Between the years 1793 and 1797, Smith and Walton—the founders of the township—settled forty families thereon and, by Order-in-Council of the eighth of October, 1797, they were given a Crown Patent for lots five, six and seven of the Broken Front and Concession one of Hope Township—this being the site of the present town of Port Hope. It was with this grant that the settlement became definitely established, took the name of Smith's Creek and village life began.

The economy of the village was agricultural, each family growing or making practically all the necessities of life. There was, however, even in the earliest years of settlement some commercial life and some import trade from the United States, although most of the supplies came through the port of Montreal. The sailing ships which plied the lake anchored off-shore and small tenders or flat bottomed boats went to shipboard, taking off passengers and supplies. Also, in 1793, Elias Smith sent his son, Peter, and a young man, named Collins, from Montreal to the settlement with a supply of goods and instructions to open a store.

The commercial part of the village lay in the valley not far back from the lake and stretched on both sides of the river. Within the first decade after its founding, Smith's Creek had a saw and grist mill, a store, a tannery, a blacksmith shop, an hotel, a distillery, and a tavern in addition to Herchimer's trading-post which had been taken over by Myndert Harris in the autumn of 1793.

The first school—a private enterprise—had been opened in the Smith homestead at the foot of the present King Street, and was taught by Collins in 1798; but the privately run school of John Farley is considered to have been the parent of the public school system of Port Hope, since the log school-house in which the classes were held had been publicly built and the scale of fees to be paid settled at meetings of free-holders in the neighbourhood. The first church meetings were held in the open or in the log houses of the settlers, and, by 1812, the village had a town hall as well as a school-house.

By 1817, the population of the village—as recorded by W. Arnot Craick—was seven hundred and fifty; and, between 1817 and 1826, it showed a marked growth. In the former year a post office was established with Charles Fothergill as the first regularly appointed postmaster. Although the post office carried the name 'Smith's Creek', previous to this time the name had fallen into disuse in legal conveyances and that of Toronto substituted. In 1819, to clear this name-confusion, a village meeting was called and the name Port Hope was unanimously accepted.

The commercial life of the village had grown appreciably during the first quarter of the new century and, by 1826, Port Hope had four general stores; two saw and grist mills; four distilleries; one malt house; three blacksmith shops; an ashery; a wool-carding factory; a rush chair-bottom factory; a cut-nail works; a tannery; a fanning mill factory; a shoemaker's shop; an hotel; three taverns; a butcher shop; a tailor shop; a watchmaker's shop; a hatter's shop; and an auctioneer's store.

Community life had also been developing rapidly and several private schools had been opened.

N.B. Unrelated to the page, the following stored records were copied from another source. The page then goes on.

(** A name missing from the registry: the wildcard is tried when its truth
    value is true.  A callable wildcard whose truth value is true is called
    once on the enriched payload: what it returns is dropped, a [TypeError]
    it raises comes out as [PluginPollError] "Wildcard Callback is not a
    callable", any other exception comes out as it is.  A wildcard that is
    true but not callable gives the same [PluginPollError] with nothing
    called.  A wildcard whose truth value is false, be it [None] or a
    callable object that is false, is not called: the message is passed
    over with its payload enriched. *)
Theorem dispatch_wildcard_outcome (m : Message) (w w1 : World Env) (g : FunId)
    (r : Result Val) :
  callbacks (self w) !! message_name m = None ->
  (wildcard_callback (self w) = VFun g ->
   truthy (VFun g) = true ->
   call_fun g (message m) (enriched m w) = (r, w1) ->
   dispatch_message m w =
     (match r with
      | Ok _ => Ok tt
      | Raise (TypeError _) =>
          Raise (PluginPollError "Wildcard Callback is not a callable")
      | Raise e => Raise e
      end,
      w1,
      [EvCall Wildcard g (message m)
         (enriched_payload m (heap (outside w) (message m))) r])) ∧
  (callable (wildcard_callback (self w)) = false ->
   truthy (wildcard_callback (self w)) = true ->
   dispatch_message m w =
     (Raise (PluginPollError "Wildcard Callback is not a callable"),
      enriched m w, [])) ∧
  (truthy (wildcard_callback (self w)) = false ->
   dispatch_message m w = (Ok tt, enriched m w, [])).
Proof.
  intros Hreg. split; [|split].
  - intros Hwc Ht Hcall. rewrite dispatch_message_run, <- enriched_payload_at.
    unfold route, try_except, bind, call, gets, ret, raise.
    rewrite callbacks_getitem_run, enriched_self, Hreg. simpl.
    rewrite Hwc. simpl in *. rewrite Ht, Hcall.
    destruct r as [v|[]]; reflexivity.
  - intros Hc Ht. rewrite dispatch_message_run.
    unfold route, try_except, bind, call, gets, ret, raise.
    rewrite callbacks_getitem_run, enriched_self, Hreg. simpl. rewrite Ht.
    destruct (wildcard_callback (self w)); try discriminate; reflexivity.
  - intros Ht. rewrite dispatch_message_run.
    apply route_unregistered_no_wildcard; [exact Hreg|].
    rewrite enriched_self. exact Ht.
Qed.

(** A name with a callable handler.  When the handler returns, whatever it
    returns, the message is done and the loop goes on.  When it raises
    anything but [KeyError], the same exception leaves [_dispatch], provided
    the registry still holds something other than [None] under the name. *)
Theorem dispatch_handler_outcome (m : Message) (w w1 : World Env) (f : FunId)
    (r : Result Val) :
  callbacks (self w) !! message_name m = Some (VFun f) ->
  call_fun f (message m) (enriched m w) = (r, w1) ->
  match r with
  | Ok _ =>
      dispatch_message m w =
        (Ok tt, w1,
         [EvCall (Registered (message_name m)) f (message m)
            (enriched_payload m (heap (outside w) (message m))) r])
  | Raise e =>
      (∀ k, e ≠ KeyError k) ->
      (∃ v, callbacks (self w1) !! message_name m = Some v ∧ is_None v = false) ->
      dispatch_message m w =
        (Raise e, w1,
         [EvCall (Registered (message_name m)) f (message m)
            (enriched_payload m (heap (outside w) (message m))) r])
  end.
Proof.
  intros Hreg Hcall. rewrite dispatch_message_run, <- enriched_payload_at.
  unfold route, try_except, bind, call, gets, ret, raise.
  rewrite callbacks_getitem_run, enriched_self, Hreg. simpl. rewrite Hcall.
  destruct r as [v|e]; [reflexivity|].
  intros Hk (v' & Hreg1 & Hv'). destruct e; simpl; try reflexivity.
  - exfalso. eapply Hk. reflexivity.
  - rewrite callbacks_getitem_run, Hreg1. simpl. rewrite Hv'. reflexivity.
Qed.

(** The [except TypeError] clause looks at the registry as the handler left
    it.  A handler that raises [TypeError] after putting [None] under its own
    name is reported as missing ([PluginPollError]); one that raises
    [TypeError] after removing its name makes [_dispatch] raise [KeyError]
    with the name of the message. *)
Theorem dispatch_handler_TypeError_after_unregistering (m : Message)
    (w w1 : World Env) (f : FunId) (s : string) :
  callbacks (self w) !! message_name m = Some (VFun f) ->
  call_fun f (message m) (enriched m w) = (Raise (TypeError s), w1) ->
  (callbacks (self w1) !! message_name m = Some VNone ->
   (dispatch_message m w).1.1 =
     Raise (PluginPollError
              ("No callback registered for message: <" +:+ message_name m +:+ ">"))) ∧
  (callbacks (self w1) !! message_name m = None ->
   (dispatch_message m w).1.1 = Raise (KeyError (message_name m))).
Proof.
  intros Hreg Hcall. rewrite dispatch_message_run.
  unfold route, try_except, bind, call, gets, ret, raise.
  rewrite callbacks_getitem_run, enriched_self, Hreg. simpl. rewrite Hcall. simpl.
  rewrite callbacks_getitem_run.
  split; intros Hreg1; rewrite Hreg1; reflexivity.
Qed.

Lemma dispatch_message_skips (m : Message) (w : World Env) :
  callbacks (self w) !! message_name m = None ->
  wildcard_callback (self w) = VNone ->
  dispatch_message m w = (Ok tt, enriched m w, []).
Proof.
  intros Hreg Hwc. rewrite dispatch_message_run.
  apply route_unregistered_no_wildcard.
  - exact Hreg.
  - rewrite enriched_self, Hwc. reflexivity.
Qed.
(** Bytes without a terminator are echoed and appended while they fit. *)
Lemma run_append bytes :
  forall g l,
    holds g l -> cr_free bytes = true ->
    length l + length bytes < INPUT_BUFFER_SIZE ->
    run Invoke g bytes = (map print_char bytes, Done (with_line g (l ++ bytes))).
Proof.
  induction bytes as [|c bytes IH]; intros g l H Hcr Hlen.
  - simpl. rewrite app_nil_r, (with_line_holds _ _ H). reflexivity.
  - simpl in Hcr, Hlen. apply andb_prop in Hcr as [Hc Hcr].
    apply negb_true_iff in Hc.
    cbn [run]. rewrite (loop_append g l c H Hc) by lia.
    rewrite (IH (with_line g (l ++ [c])) (l ++ [c])); cycle 1.
    + apply holds_with_line. rewrite length_app. simpl. lia.
    + exact Hcr.
    + rewrite length_app. simpl. lia.
    + rewrite <- app_assoc. reflexivity.
Qed.

(** Sixty-four bytes without a terminator leave an empty buffer behind. *)
Lemma run_block junk g :
  holds g [] -> cr_free junk = true -> length junk = INPUT_BUFFER_SIZE ->
  run Invoke g junk = (map print_char junk, Done g).
Proof.
  intros H Hcr Hlen.
  destruct (exists_last (l := junk)) as (front & c & ->).
  { intros ->. discriminate Hlen. }
  rewrite length_app in Hlen. simpl in Hlen.
  unfold cr_free in Hcr. rewrite forallb_app in Hcr.
  apply andb_prop in Hcr as [Hfront Hc]. simpl in Hc.
  rewrite andb_true_r in Hc. apply negb_true_iff in Hc.
  rewrite run_app, (run_append front g [] H Hfront) by (simpl; lia).
  rewrite run_single. simpl app.
  rewrite (loop_overflow _ front c) by
    (try apply holds_with_line; try exact Hc; lia).
  rewrite map_app. simpl. f_equal. f_equal.
  rewrite <- (with_line_holds g [] H) at 2. reflexivity.
Qed.

(** Any number of full blocks of 64 bytes is discarded the same way. *)
Lemma run_blocks k :
  forall junk g,
    holds g [] -> cr_free junk = true -> length junk = k * INPUT_BUFFER_SIZE ->
    run Invoke g junk = (map print_char junk, Done g).
Proof.
  induction k as [|k IH]; intros junk g H Hcr Hlen.
  - destruct junk; [reflexivity | discriminate Hlen].
  - rewrite <- (take_drop INPUT_BUFFER_SIZE junk) in Hcr |- *.
    unfold cr_free in Hcr. rewrite forallb_app in Hcr.
    apply andb_prop in Hcr as [Hcr1 Hcr2].
    rewrite run_app, (run_block _ g H Hcr1); cycle 1.
    { rewrite length_take. unfold INPUT_BUFFER_SIZE in *. lia. }
    rewrite (IH _ g H Hcr2); cycle 1.
    { rewrite length_drop. unfold INPUT_BUFFER_SIZE in *. lia. }
    rewrite map_app. reflexivity.
Qed.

Between 1818 and 1822, the first church—St. John's Anglican—was erected on the crest of the eastern ridge which became known about this time as Protestant Hill. Even at this time the movement of population from the valley to the spurs of the hills to the east, north-west and west of the river was noticeable; residences being built on the higher ground, especially in English Town, and on Ward's Hill.
Stage coach service was inaugurated about 1826 and with the establishment of the first newspaper in the village, the Port Hope Telegraph—published by John Vail in 1830—Port Hope may be said to have passed the stage of the rural community. In 1834, it was incorporated by act of the Legislative Assembly, its town limits defined and its name given official recognition.
(The Port Hope Telegraph was taken over by William Furby, British printer and cabinet maker, in 1831, and from this time until 1875 Furby continued to publish weekly and daily newspapers in the town.)


William Henry Bartlett engraving of Port Hope c1841

[b] Rural Communities.
Colonization on the Ganaraska Watershed followed rapidly after the founding of Port Hope and by the beginning of the nineteenth century at least three communities had been established north of the town. These were the villages of Dale, Welcome and Rossmount.

It seems that, from the earliest date of settlement, the villages in Hope Township were more or less dependent upon Port Hope itself, although it was not long before residents of these began to specialize in one or another of the trades necessary to life in the rural community. Moreover, British trained artisans, skilled in different trades, were attracted to the villages and it was thus that by the early eighteen hundreds, Dale and Welcome at least had grown into communities of from seven to ten families each.

DALE: The pioneers of this district were James Stevens and Jonathan and Paul Bedford. These three yeomen, with their families, began clearing and working the land in 1798 and 1799. By the time the second wave of settlement reached the watershed and from 1815 to 1820, other families had established themselves in the area and during this half decade, the first industry was commenced. Johaida Boyce, in 1818 and 1819, built a sawmill on the Ganaraska, within half a mile of the village. Thereafter it grew steadily until by 1837 the country around the village was generally opened and under cultivation.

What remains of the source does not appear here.